Pokhrel expressed, “Local authorities’ endeavours to control monkey populations have faced consistent challenges, and it now appears that coexistence with monkeys is a necessity, as there is no practical solution for their elimination.”
Dr. Sabina Koirala, the monkey expert, highlights that conflicts between monkeys and humans intensify when both share the same habitat. During her PhD research in monkeys, she observed various reasons behind the increasing human-monkey conflicts in the rural areas. She emphasises that these conflicts are most prevalent in the mid-hill regions of Nepal, where such clashes are more pronounced than anywhere else.
Dr. Koirala emphasised that resorting to lethal measures is not a viable solution, given the strong familial bonds among monkeys. Instead, she advocated for a decisive and effective strategy to manage the monkey population.
Nepal is home to three species of monkeys, which are the Hanuman Langur, Rhesus Monkey, and Assamese Monkey. Among these species, Assamese monkeys have become a significant issue in Nepal due to their interactions with human settlements and agricultural areas.
Animal rights activists have also expressed concerns about the escalating conflicts between these monkeys and local farmers, as they often forage in agricultural fields, leading to damage to crops and livelihoods. Finding effective and humane solutions to mitigate these conflicts remains a challenge.

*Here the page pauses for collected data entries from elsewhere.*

(* ===== verification/Recall.v ===== *)
(** * The feedback loop of the memory ([src/packages/memory/src/core/recallFeedback.ts])

    What was served into a ticket's context is logged; when the runner learns
    how the ticket ended, the served records gain or lose one rung of
    confidence and are flagged for a person, once per outcome. *)
From Stdlib Require Import Ascii.
From S2P Require Import Prelude Json JsonParse Types EventChain Store Diff Landing Lore.

(** ** The confidence ladder *)

Definition CONFIDENCE_LADDER : list LoreConfidence := [conf_low; conf_medium; conf_high].
Definition rung (c : LoreConfidence) : Z :=
  match c with conf_low => 0 | conf_medium => 1 | conf_high => 2 end.
Definition stepConfidence (current : LoreConfidence) (direction : Z) : LoreConfidence :=
  let next := Z.min (Z.of_nat (length CONFIDENCE_LADDER) - 1) (Z.max 0 (rung current + direction)) in
  nth (Z.to_nat next) CONFIDENCE_LADDER current.
Definition higherOf (a b : LoreConfidence) : LoreConfidence := if bool_decide (rung b ≤ rung a)%Z then a else b.
Definition confidence_name (c : LoreConfidence) : string :=
  match c with conf_low => "low" | conf_medium => "medium" | conf_high => "high" end.
Definition outcome_name (o : RecallOutcome) : string :=
  match o with outcome_clean => "clean" | outcome_reworked => "reworked" | outcome_blocked => "blocked" end.

Section recall.
Context `{!LoreEnv}.

(** ** The log *)

Definition recall_key (e : RecallEvent) : string * string * RecallItemType * string :=
  (re_repo e, re_ticket e, re_item_type e, re_item_id e).
(** [INSERT OR IGNORE INTO recall_event]; the id is drawn either way. *)
Definition recall_insert_row (e : RecallEvent) : LOp bool := λ d,
  if existsb (λ x, bool_decide (re_id x = re_id e ∨ recall_key x = recall_key e)) (recall_event d) then Ok false d
  else Ok true (set_recall_event (recall_event d ++ [e]) d).
Definition recall_insert (repo ticket ts : string) (it : RecallItemType * string) : LOp bool :=
  newLoreId ≫= λ id, recall_insert_row (mk_RecallEvent id repo ticket it.1 it.2 ts).
Definition served_items (loreIds cardIds : option (list string)) : list (RecallItemType * string) :=
  ((λ id, (item_lore, id)) <$> filter (λ s, s ≠ "") (trim <$> (loreIds ?? []))) ++
  ((λ id, (item_card, id)) <$> filter (λ s, s ≠ "") (trim <$> (cardIds ?? []))).
Definition logRecall (repo ticket : string) (loreIds cardIds : option (list string)) : LOp nat :=
  let repo := trim repo in
  let ticket := trim ticket in
  if bool_decide (repo = "" ∨ ticket = "") then mret 0%nat
  else
    let items := served_items loreIds cardIds in
    if bool_decide (length items = 0%nat) then mret 0%nat
    else
      lore_nowIso ≫= λ ts,
      for_fold (λ n it, recall_insert repo ticket ts it ≫= λ changed : bool, mret (if changed then S n else n)) 0%nat items.

(** ** The outcome *)

Record RecallFeedbackResult := mk_RecallFeedbackResult {
  fr_alreadyApplied : bool;
  fr_loreAdjusted : list string;
  fr_cardsAdjusted : list string;
  fr_served : nat
}.
Definition serve_le (x y : RecallEvent) : Prop :=
  match String.compare (re_served_at x) (re_served_at y) with
  | Lt => True | Gt => False | Eq => String.leb (re_id x) (re_id y) = true
  end.
#[export] Instance serve_le_dec : RelDecision serve_le.
Proof. intros x y. unfold serve_le. repeat case_match; apply _. Defined.
Definition served_for (repo ticket : string) (d : lore_db) : list RecallEvent :=
  merge_sort serve_le (filter (λ e, re_repo e = repo ∧ re_ticket e = ticket) (recall_event d)).
Definition fetched_for (repo ticket : string) (d : lore_db) : list string :=
  merge_sort str_le (remove_dups (rv_item_id <$>
    filter (λ e, rv_ticket e = ticket ∧ rv_item_type e = "lore" ∧ rv_tool e = "get_lore" ∧ (rv_repo e = repo ∨ rv_repo e = ""))
      (retrieval_event d))).
Definition served_lore (repo ticket : string) (d : lore_db) : list string :=
  distinct ((re_item_id <$> filter (λ e, re_item_type e = item_lore) (served_for repo ticket d))
                    ++ fetched_for repo ticket d).
Definition served_cards (repo ticket : string) (d : lore_db) : list string :=
  re_item_id <$> filter (λ e, re_item_type e = item_card) (served_for repo ticket d).

Definition adjusted_confidence (reward : bool) (row : LoreRow) : LoreConfidence :=
  if reward then
    higherOf (lr_confidence row)
      (clampConfidence (Some (stepConfidence (lr_confidence row) 1)) (truthy (lr_source row)) (lr_status row))
  else stepConfidence (lr_confidence row) (-1).
Definition adjusted_row (reward : bool) (ts : string) (row : LoreRow) : LoreRow :=
  let row' := set_lr_confidence (adjusted_confidence reward row) (set_lr_updated_at ts row) in
  if reward then set_lr_flagged_for_review false (set_lr_last_verified_at (Some ts) row')
  else set_lr_flagged_for_review true row'.
Definition feedback_payload (ticket : string) (outcome : RecallOutcome) (rest : list (string * js)) : option string :=
  json_of ([("ticket", JSStr ticket); ("outcome", JSStr (outcome_name outcome))] ++ rest
           ++ [("flagged", JSBool (negb (bool_decide (outcome = outcome_clean))))]).
Definition adjust_lore (ticket : string) (outcome : RecallOutcome) (ts : string) (acc : list string) (id : string)
    : LOp (list string) :=
  gets (λ d, lore d !! id) ≫= λ row,
  match row with
  | None => mret acc
  | Some row =>
      let reward := bool_decide (outcome = outcome_clean) in
      update_lore_row id (adjusted_row reward ts) ≫= λ _,
      event_insert id "recall_feedback_applied" ts
        (feedback_payload ticket outcome [("itemType", JSStr "lore");
           ("from", JSStr (confidence_name (lr_confidence row)));
           ("to", JSStr (confidence_name (adjusted_confidence reward row)))]) ≫= λ _,
      mret (acc ++ [id])
  end.
Definition adjust_card (ticket : string) (outcome : RecallOutcome) (ts : string) (acc : list string) (id : string)
    : LOp (list string) := λ d,
  match file_card d !! id with
  | None => Ok acc d
  | Some _ =>
      (event_insert id "recall_feedback_applied" ts
         (feedback_payload ticket outcome [("itemType", JSStr "card")]) ≫= λ _, mret (acc ++ [id]))
        (set_file_card (<[id := mk_FileCardRow (negb (bool_decide (outcome = outcome_clean))) ts]> (file_card d)) d)
  end.
Definition applied (repo ticket : string) (outcome : RecallOutcome) (d : lore_db) : bool :=
  existsb (λ r, bool_decide (rfb_repo r = repo ∧ rfb_ticket r = ticket ∧ rfb_outcome r = outcome)) (recall_feedback d).
Definition insert_feedback (r : RecallFeedbackRow) : LOp unit := λ d,
  if existsb (λ x, bool_decide (rfb_id x = rfb_id r)) (recall_feedback d) then Err (LoreConstraint "recall_feedback.id")
  else if applied (rfb_repo r) (rfb_ticket r) (rfb_outcome r) d then Err (LoreConstraint "recall_feedback")
  else Ok tt (set_recall_feedback (recall_feedback d ++ [r]) d).
Definition recallFeedback (repo ticket : string) (outcome : RecallOutcome) : LOp RecallFeedbackResult :=
  let repo := trim repo in
  let ticket := trim ticket in
  if bool_decide (repo = "" ∨ ticket = "") then mret (mk_RecallFeedbackResult false [] [] 0)
  else
    gets (applied repo ticket outcome) ≫= λ prior : bool,
    if prior then mret (mk_RecallFeedbackResult true [] [] 0)
    else
      gets (served_lore repo ticket) ≫= λ loreIds,
      gets (served_cards repo ticket) ≫= λ cardIds,
      lore_nowIso ≫= λ ts,
      for_fold (adjust_lore ticket outcome ts) [] loreIds ≫= λ loreAdjusted,
      for_fold (adjust_card ticket outcome ts) [] cardIds ≫= λ cardsAdjusted,
      newLoreId ≫= λ id,
      insert_feedback (mk_RecallFeedbackRow id repo ticket outcome (length loreAdjusted + length cardsAdjusted) ts) ≫= λ _,
      let n (l : list string) := JSNum (Z.of_nat (length l)) in
      modify (λ d, set_lore_events (lore_events d ++ [mk_LoreEvent None "recall_feedback" ts
        (json_of [("repo", JSStr repo); ("ticket", JSStr ticket); ("outcome", JSStr (outcome_name outcome));
          ("served", JSNum (Z.of_nat (length loreIds + length cardIds))); ("loreAdjusted", n loreAdjusted);
          ("cardsAdjusted", n cardsAdjusted)])]) d) ≫= λ _,
      mret (mk_RecallFeedbackResult false loreAdjusted cardsAdjusted (length loreIds + length cardIds)).

(** ** The surface *)

Definition updated_le (x y : LoreRow) : Prop := String.leb (lr_updated_at y) (lr_updated_at x) = true.
#[export] Instance updated_le_dec : RelDecision updated_le.
Proof. intros x y. unfold updated_le. apply _. Defined.
(** The lore half of [listFlaggedForReview]. *)
Definition flaggedLore (repo : option string) (limit : option Z) (d : lore_db) : list LoreRow :=
  let limit := match limit with Some l => if bool_decide (0 < l)%Z then l else 100%Z | None => 100%Z end in
  let tagged (r : LoreRow) := match trim <$> repo with
                              | Some name => bool_decide (name = "") || bool_decide ((lr_id r, name) ∈ lore_repos d)
                              | None => true
                              end in
  take (Z.to_nat limit) (merge_sort updated_le (filter (λ r, (lr_flagged_for_review r && tagged r) = true) (lore_rows d))).
End recall.
(** The step from the two halves to the whole. *)
Lemma ok_step id n d d' :
  lore_ok d → owns id n d → elsewhere id n d d' → record_ok id n d' → lore_ok d'.
Proof.
  intros Hok [Hothers Hown] He Hrec.
  assert (∀ k r, lore d' !! k = Some r → k = id ∨ (k ≠ id ∧ lore d !! k = Some r ∧ lr_rowid r ≠ n)) as Hcase.
  { intros k r Hr. destruct (decide (k = id)) as [->|Hk]; [by left|right].
    rewrite (el_lore _ _ _ _ He k Hk) in Hr. eauto. }
  assert (∀ r, lore d' !! id = Some r → lr_id r = id ∧ lr_rowid r = n ∧ index_of n d' = [fts_of r] ∧ confidence_ok r) as Hid.
  { intros r Hr. unfold record_ok in Hrec. by rewrite Hr in Hrec. }
  assert (∀ (T : Type) (key : T → string) (l l' : list T),
    filter (λ x, key x ≠ id) l' = filter (λ x, key x ≠ id) l →
    (lore d' !! id = None → ∀ x, x ∈ l' → key x ≠ id) →
    (∀ x, x ∈ l → is_Some (lore d !! key x)) → ∀ x, x ∈ l' → is_Some (lore d' !! key x)) as Hforeign.
  { intros T key l l' E Hnone Hl x Hx. destruct (decide (key x = id)) as [E'|Hk].
    - rewrite E'. destruct (lore d' !! id) eqn:Er; [by eexists|]. by destruct (Hnone eq_refl x Hx).
    - rewrite (el_lore _ _ _ _ He _ Hk). apply Hl. by eapply (elem_outside (λ x, key x ≠ id)). }
  unfold record_ok in Hrec. split.
  - intros k r Hr. destruct (Hcase k r Hr) as [->|(_ & Hr' & _)]; [by apply Hid|by eapply ok_id].
  - intros k k' r r' Hr Hr' E. destruct (Hcase k r Hr) as [->|(Hk & H1 & N1)], (Hcase k' r' Hr') as [->|(Hk' & H2 & N2)]; try done.
    + destruct (Hid r Hr) as (_ & ? & _). congruence.
    + destruct (Hid r' Hr') as (_ & ? & _). congruence.
    + by eapply (ok_rowids d).
  - intros k r Hr. destruct (Hcase k r Hr) as [->|(_ & Hr' & Hn)].
    + destruct (Hid r Hr) as (_ & -> & ? & _). done.
    + unfold index_of. rewrite (filter_narrow fts_rowid n _ (lore_fts d)) by (done || apply (el_fts _ _ _ _ He)).
      by eapply ok_index.
  - intros f Hf. destruct (decide (fts_rowid f = n)) as [E|E].
    + assert (f ∈ index_of n d') as Hin by (apply list_elem_of_filter; by split).
      destruct (lore d' !! id) as [r|] eqn:Er.
      * exists id, r. split; [done|]. destruct (Hid r eq_refl) as (_ & -> & _). done.
      * destruct Hrec as [E' _]. rewrite E' in Hin. by apply elem_of_nil in Hin.
    + assert (f ∈ lore_fts d) as Hf' by (eapply (elem_outside (λ f, fts_rowid f ≠ n)); [apply (el_fts _ _ _ _ He)|done|done]).
      destruct (ok_index_only _ Hok f Hf') as (k & r & Hr & Er). exists k, r. split; [|done].
      rewrite (el_lore _ _ _ _ He); [done|]. intros ->. apply E. by rewrite <- Er, (Hown r Hr).
  - intros k r Hr. destruct (Hcase k r Hr) as [->|(_ & Hr' & _)]; [by apply Hid|by eapply ok_confidence].
  - apply (Hforeign _ (λ p : string * string, p.1) (lore_repos d)); [apply (el_repos _ _ _ _ He)| |apply (ok_repos _ Hok)].
    intros E. rewrite E in Hrec. apply Hrec.
  - apply (Hforeign _ (λ p : string * string, p.1) (lore_tags d)); [apply (el_tags _ _ _ _ He)| |apply (ok_tags _ Hok)].
    intros E. rewrite E in Hrec. apply Hrec.
  - apply (Hforeign _ lv_lore_id (lore_version d)); [apply (el_versions _ _ _ _ He)| |apply (ok_versions _ Hok)].
    intros E. rewrite E in Hrec. apply Hrec.
  - apply (Hforeign _ em_lore_id (lore_embeddings d)); [apply (el_embeddings _ _ _ _ He)| |apply (ok_embeddings _ Hok)].
    intros E. rewrite E in Hrec. apply Hrec.
Qed.
Lemma same_ok d d' : same_records d d' → lore_ok d → lore_ok d'.
Proof.
  intros [E1 E2 E3 E4 E5 E6] [H1 H2 H3 H4 H5 H6 H7 H8 H9].
  split; unfold index_of in *; rewrite ?E1, ?E2, ?E3, ?E4, ?E5, ?E6; done.
Qed.
Lemma ok_owns id r d : lore_ok d → lore d !! id = Some r → owns id (lr_rowid r) d.
Proof.
  intros Hok Hr. split; [|congruence]. intros k r' Hk Hr' E. by apply Hk, (ok_rowids d Hok k id r' r).
Qed.
Lemma next_rowid_fresh d k r : lore d !! k = Some r → (lr_rowid r < next_rowid d)%Z.
Proof.
  intros Hr. unfold next_rowid. assert (lr_rowid r ∈ lr_rowid <$> rows (lore d)) as Hin.
  { apply list_elem_of_fmap. exists r. split; [done|]. unfold rows. apply list_elem_of_fmap.
    exists (k, r). split; [done|]. by apply elem_of_map_to_list. }
  revert Hin. generalize (lr_rowid <$> rows (lore d)) as l. induction l as [|x l IH]; [by intros ?%elem_of_nil|].
  rewrite elem_of_cons. simpl. intros [->|Hl%IH]; lia.
Qed.
(* ===== verification/Edges.v ===== *)
(** * The cross-repo map holds one edge per fact

    A contract has one spelling, whatever the caller wrote; an edge is named by
    its repository, contract and role; and the map answers who depends on a
    contract exactly.  The map's operations keep this, and leave the records of
    [Lore] alone. *)
From Stdlib Require Import Ascii.
From S2P Require Import Prelude Json JsonParse Types EventChain Store Diff Landing Conform Lore Boundaries Recall Records.

(** ** One spelling *)

(** [q] is a stretch of [l]. *)
Definition stretch (q l : list ascii) : Prop := ∃ a b, l = a ++ q ++ b.
Lemma drop_while_spec P l :
  ∃ pre, l = pre ++ drop_while P l ∧ (∀ c, head (drop_while P l) = Some c → P c = false).
Proof.
  induction l as [|c l (pre & IH & Hc)]; [by exists []|]. simpl. destruct (P c) eqn:E.
  - exists (c :: pre). split; [by rewrite <- app_comm_cons; f_equal|done].
  - exists []. split; [done|]. by intros x [= <-].
Qed.
Lemma drop_while_fix P l : (∀ c, head l = Some c → P c = false) → drop_while P l = l.
Proof. destruct l as [|c l]; [done|]. intros H. simpl. by rewrite (H c eq_refl). Qed.
(** ** A concrete memory

    A small environment and the databases a few calls reach from an empty one;
    the witnesses of the memory's theorems evaluate on these. *)

Definition memory_env (settings : list (string * string)) : LoreEnv := {|
  lore_base := {|
    sha256_hex := λ s, "#" +:+ s;
    randomUUID := λ n, "u" +:+ pretty n;
    random_base64url := λ n, "r" +:+ pretty n;
    toISOString := λ t, "t" +:+ pretty t;
    localeCompare := String.compare;
    process_env := λ k, snd <$> head (filter (λ p, p.1 = k) settings);
    existsSync := λ _, false;
    runGit := λ _ _, mk_GitResult 1 "" false
  |};
  randomBytes := λ n, [Z.of_nat n; 0; 0; 0; 0; 0; 0; 0]%Z;
  Date_parse := λ s, if bool_decide (s = "soon") then None else Some 5%Z;
  URL_protocol := λ s, if String.prefix "https:" s then Some "https:" else if String.prefix "ftp:" s then Some "ftp:" else None
|}.
Definition alone : LoreEnv := memory_env [].
Definition factory : LoreEnv := memory_env [("GAFFER_FACTORY", "1"); ("GAFFER_TICKET_REPOS", "app:lib")].

Definition no_lore : lore_db := mk_lore_db ∅ [] [] [] [] [] [] [] [] [] [] ∅ 1000 0.
Definition lore_exec {HE : LoreEnv} (c : lore_call) (d : lore_db) : lore_db :=
  match lore_run c d with Ok _ d' => d' | Err _ => d end.
Lemma lore_exec_reachable {HE : LoreEnv} c d : lore_reachable d → lore_reachable (lore_exec c d).
Proof.
  intros H. unfold lore_exec. destruct (lore_run c d) as [u d'|e] eqn:E; [by eapply lore_called|done].
Qed.
Definition a_rule (title : string) : AddLoreInput :=
  mk_AddLoreInput title "in UTC" "always store UTC" (Some "ana") None (Some "convention") (Some "https://x/1") None
    (Some conf_high) (Some ["app"; " app "]) (Some ["Date Times"; "db"]) None None None.
(** Two records by a person, [22222222] and [32222222]; an agent's draft,
    [42222222]; one edit of the first. *)
Definition two_rules : lore_db := @lore_exec alone (call_add (a_rule "B")) (@lore_exec alone (call_add (a_rule "A")) no_lore).
Definition with_draft : lore_db := @lore_exec alone (call_suggest (a_rule "C") false) two_rules.
Definition edit_of_a : UpdateLoreInput :=
  mk_UpdateLoreInput None (Some "in UTC, always") None None None None (Some "") None None None (Some ["db"]) None.
Definition with_edit : lore_db := @lore_exec alone (call_update "22222222" edit_of_a) with_draft.
Lemma with_edit_reachable : @lore_reachable alone with_edit.
Proof. repeat apply lore_exec_reachable. apply lore_empty. Qed.
Lemma with_draft_reachable : @lore_reachable alone with_draft.
Proof. repeat apply lore_exec_reachable. apply lore_empty. Qed.
(** *** pop_max *)

Lemma ih_pop_max_spec d :
  size d ≤ MAX_SIZE →
  0 < size d →
  ih_heap less d →
  ∃ d' M, IntervalHeap.pop_max less d = Ok d' ∧
        IntervalHeap.max d = Ok M ∧
        ih_heap less d' ∧ M :: d' ≡ₚ d ∧ size d' = size d - 1.
Proof.
  intros Hd Hn Hinv. pose proof Hd as Hd'. rewrite max_size_value in Hd'.
  destruct (nthZ_is_Some d 0) as [m Hm]; [lia|].
  pose proof (ih_root_least less Hswo d m Hinv Hm) as Hleast.
  unfold IntervalHeap.pop_max, IntervalHeap.max, IntervalHeap.ROOT.
  rewrite empty_false by lia. simpl.
  destruct (Z.eqb_spec (size d) 1) as [H1|H1].
  { rewrite pop_back_ok by lia. rewrite (proj2 (Z.ltb_ge 1 (size d))) by lia.
    rewrite (at_ok _ _ _ Hm). eexists _, _; split; [done|]. split; [done|].
    rewrite size_take_last by lia. split; [|split; [|done]].
    - unfold ih_heap, ih_intervals, ih_min_from, ih_max_from.
      repeat split; unfold ordered; intros; lookups; lia.
    - apply take_last_perm. by replace (size d - 1) with 0 by lia. }
  rewrite (proj2 (Z.ltb_lt 1 (size d))) by lia.
  change (0 +% 1) with 1.
  destruct (nthZ_is_Some d 1) as [M HM]; [lia|].
  rewrite (at_ok _ _ _ HM).
  destruct Hinv as (Hint & Hmin & Hmax).
  unfold ih_heap, ih_intervals, ih_min_from, ih_max_from in *.
  set (n := size d) in *.
  rewrite !size_sub_small by (rewrite width_value; lia).
  destruct (nthZ_is_Some d (n - 1)) as [z Hz]; [lia|].
  assert (le less m z) as Hmz by eauto.
  rewrite (at_ok _ _ _ Hz). simpl. rewrite store_ok by lia. simpl.
  assert (size (updZ d 1 z) = n) as Hsz1 by (by rewrite !size_updZ).
  rewrite pop_back_ok by lia. simpl.
  pose proof (size_take_last (updZ d 1 z) ltac:(lia)) as Hsz2.
  assert (M :: take (Z.to_nat (size (updZ d 1 z) - 1)) (updZ d 1 z) ≡ₚ d)
    as Hperm.
  { apply (Permutation_cons_inv (a:=z)).
    rewrite Permutation_swap, take_last_perm by (rewrite Hsz1; rd).
    by apply updZ_replace_perm. }
  destruct (Z.ltb_spec 2 n) as [Hbig|Hsmall].
  - destruct (ih_bubble_down_max_spec less Hswo 0 0
                (take (Z.to_nat (size (updZ d 1 z) - 1)) (updZ d 1 z)) 1)
      as (d3 & -> & H1' & H2' & H3' & Hp3 & Hsz3); try lia; try done.
    + unfold ih_intervals. saturate less. settle less.
    + unfold ih_min_from. saturate less. settle less.
    + rewrite Hsz2, Hsz1. saturate less.
      destruct (decide (n mod 2 = 0)); settle_cases less.
    + intros ? ? ? ? HR. lia.
    + eexists _, _; split; [done|]. split; [done|]. split; [done|].
      split; [by rewrite Hp3|lia].
  - eexists _, _; split; [done|]. split; [done|].
    split; [|split; [done|lia]]. rewrite Hsz2, Hsz1.
    repeat split; unfold ordered; intros; lookups; lia.
Qed.

(** *** replace_min *)

Lemma ih_replace_min_spec d m val :
  size d ≤ MAX_SIZE →
  nthZ d 0 = Some m →
  ih_heap less d →
  ∃ d', IntervalHeap.replace_min less d val = Ok d' ∧
        ih_heap less d' ∧ m :: d' ≡ₚ val :: d ∧ size d' = size d.
Proof.
  intros Hd Hm Hinv. pose proof Hd as Hd'. rewrite max_size_value in Hd'.
  pose proof (nthZ_Some_lt _ _ _ Hm) as Hn.
  unfold IntervalHeap.replace_min, IntervalHeap.ROOT.
  rewrite empty_false by lia. simpl. rewrite store_ok by lia. simpl.
  unfold IntervalHeap.balance_node_check, IntervalHeap.balance_node.
  change (0 +% 1) with 1. rewrite size_updZ.
  destruct Hinv as (Hint & Hmin & Hmax).
  unfold ih_heap, ih_intervals, ih_min_from, ih_max_from in *.
  set (n := size d) in *.
  pose proof (updZ_replace_perm _ _ _ val Hm) as Hp1.
  assert (nthZ (updZ d 0 val) 0 = Some val) as Hv by rd.
  destruct (Z.ltb_spec 1 n) as [Hbig|Hone].
  - destruct (nthZ_is_Some d 1) as [M HM]; [lia|].
    assert (nthZ (updZ d 0 val) 1 = Some M) as HM1 by rd.
    rewrite (at_ok _ _ _ HM1), (at_ok _ _ _ Hv). simpl.
    destruct (less M val) eqn:E; simpl.
    + rewrite (swap_at_ok _ _ _ _ _ HM1 Hv). simpl.
      destruct (ih_bubble_down_min_spec less Hswo 0
                  (updZ (updZ (updZ d 0 val) 1 val) 0 M) 0)
        as (d3 & -> & H1' & H2' & H3' & Hp3 & Hsz3);
        rewrite ?size_updZ; try lia; try done.
      * unfold ih_intervals. saturate less. settle less.
      * unfold ih_max_from. rewrite !size_updZ. saturate less. settle less.
      * saturate less. settle less.
      * intros ? ? ? ? HR. lia.
      * eexists; split; [done|]. split; [done|]. rewrite !size_updZ in Hsz3.
        split; [|done]. rewrite Hp3, updZ_swap_perm by done. done.
    + destruct (ih_bubble_down_min_spec less Hswo 0 (updZ d 0 val) 0)
        as (d3 & -> & H1' & H2' & H3' & Hp3 & Hsz3);
        rewrite ?size_updZ; try lia; try done.
      * unfold ih_intervals. saturate less. settle less.
      * unfold ih_max_from. rewrite !size_updZ. saturate less. settle less.
      * saturate less. settle less.
      * intros ? ? ? ? HR. lia.
      * eexists; split; [done|]. split; [done|]. rewrite !size_updZ in Hsz3.
        split; [|done]. by rewrite Hp3.
  - simpl.
    destruct (ih_bubble_down_min_spec less Hswo 0 (updZ d 0 val) 0)
      as (d3 & -> & H1' & H2' & H3' & Hp3 & Hsz3);
      rewrite ?size_updZ; try lia; try done.
    + unfold ih_intervals. unfold ordered; intros; lookups; lia.
    + unfold ih_max_from. unfold ordered; intros; lookups; lia.
    + unfold ordered; intros; lookups; lia.
    + intros ? ? ? ? HR. lia.
    + eexists; split; [done|]. split; [done|]. rewrite !size_updZ in Hsz3.
      split; [|done]. by rewrite Hp3.
Qed.
(** X12.  Where a rule is.  On a plain rule map the text lists the rules
    selector by selector in the order of the map's keys, and range by
    range within a selector: line [100 * i + j] is the rule of the
    [i]-th selector for the range [j + 1], with the value
    [axisUnit * (j + 1)]. *)
Theorem rule_position (w : World) (m : RuleMap) (i j : nat) (selector : string)
    (e : RuleMapEntry) :
  CSSMap (options (vunit w)) = VObject m ->
  plain_map m = true ->
  nth_error (map fst m) i = Some selector ->
  lookup m selector = Some e ->
  (j < 100)%nat ->
  exists text,
    createCSSRules w = (Normal text, w)
    /\ nth_error (lines text) (100 * i + j)
       = Some (selector ++ Number_toString (range_at j) ++ "{" ++ property e ++ ":"
               ++ Number_toString
                    (axisUnit (viewportSize (vunit w)) (reference e) * range_at j)%float
               ++ "px}").
Proof.
  intros Hmap Hplain Hi He Hj.
  exists (join (rules (viewportSize (vunit w)) m)).
  split; [now apply createCSSRules_object|].
  rewrite (rules_lines _ m Hplain). unfold written_rules.
  rewrite (nth_error_flat_map _ 100 _ i j selector); [| |exact Hi|exact Hj].
  - rewrite He, nth_error_map, (nth_error_ranges j Hj). reflexivity.
  - intros k Hk. destruct (lookup_key m k Hk) as [e' ->].
    now rewrite List.length_map.
Qed.

Lemma rule_position_witness :
  exists text,
    createCSSRules
      (sample_world (Some (only_CSSMap (VObject map_min_max))) viewport_800_400)
    = (Normal text,
       sample_world (Some (only_CSSMap (VObject map_min_max))) viewport_800_400)
    /\ nth_error (lines text) 109 = Some ".max10{font-size:80px}".
Proof.
  destruct (rule_position
              (sample_world (Some (only_CSSMap (VObject map_min_max))) viewport_800_400)
              map_min_max 1 9 ".max"
              (Build_RuleMapEntry "font-size" (VString "vmax"))
              eq_refl eq_refl eq_refl eq_refl ltac:(lia))
    as (text & Htext & Hline).
  exists text. split; [exact Htext|].
  refine (eq_trans Hline _). vm_compute. reflexivity.
Defined.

In an effort to address the persistent issue of human-monkey conflict in Nepal, the National Trust for Nature
Conservation (NTNC), in collaboration with the Department of National Parks and Wildlife Conservation (DNPWC), the Nepal Foresters’ Association (NFA), and the Society for Conservation Biology Nepal (SCBN), organised a roundtable discussion. This gathering aimed at finding solutions to the ongoing menace caused by monkeys and foster collaboration among stakeholders to tackle the issue effectively.
Deputy Director at DNPWC, Ajay Karki, has emphasised the primary objective of the recently introduced relief guidelines, which is to provide assistance even when wildlife causes damage beyond protected areas.
He pointed out that conflicts are escalating due to factors such as water scarcity in the jungle, unregulated waste disposal, changes in the food habits of wildlife, and the rapid learning ability of monkeys. Karki highlighted the need for a comprehensive framework to address these challenges and conduct studies to determine the most effective approach.
During the programme, a four-member panel of experts shared their insights and perspectives on the ongoing human-monkey conflict issue. The panel included Dr. Sabina Koirala, Dr. Krishna Prasad Acharya, a former secretary of Ministry of Forest and Environment, Lekhnath Pokhrel, representing the Rural Municipality Federation; and Dr. Sindhu Prasad Dhungana, Director-General of DNPWC.
The discussions primarily centered around key areas such as policy and institutional roles, the importance of knowledge and evidence-based approaches, practical interventions, and crucial considerations regarding relief provisions for managing human-monkey conflicts in Nepal.
They presented valuable insights into monkey behaviour, environmental conservation, local governance, and governmental perspectives, collectively seeking solutions to the enduring human-monkey conflict.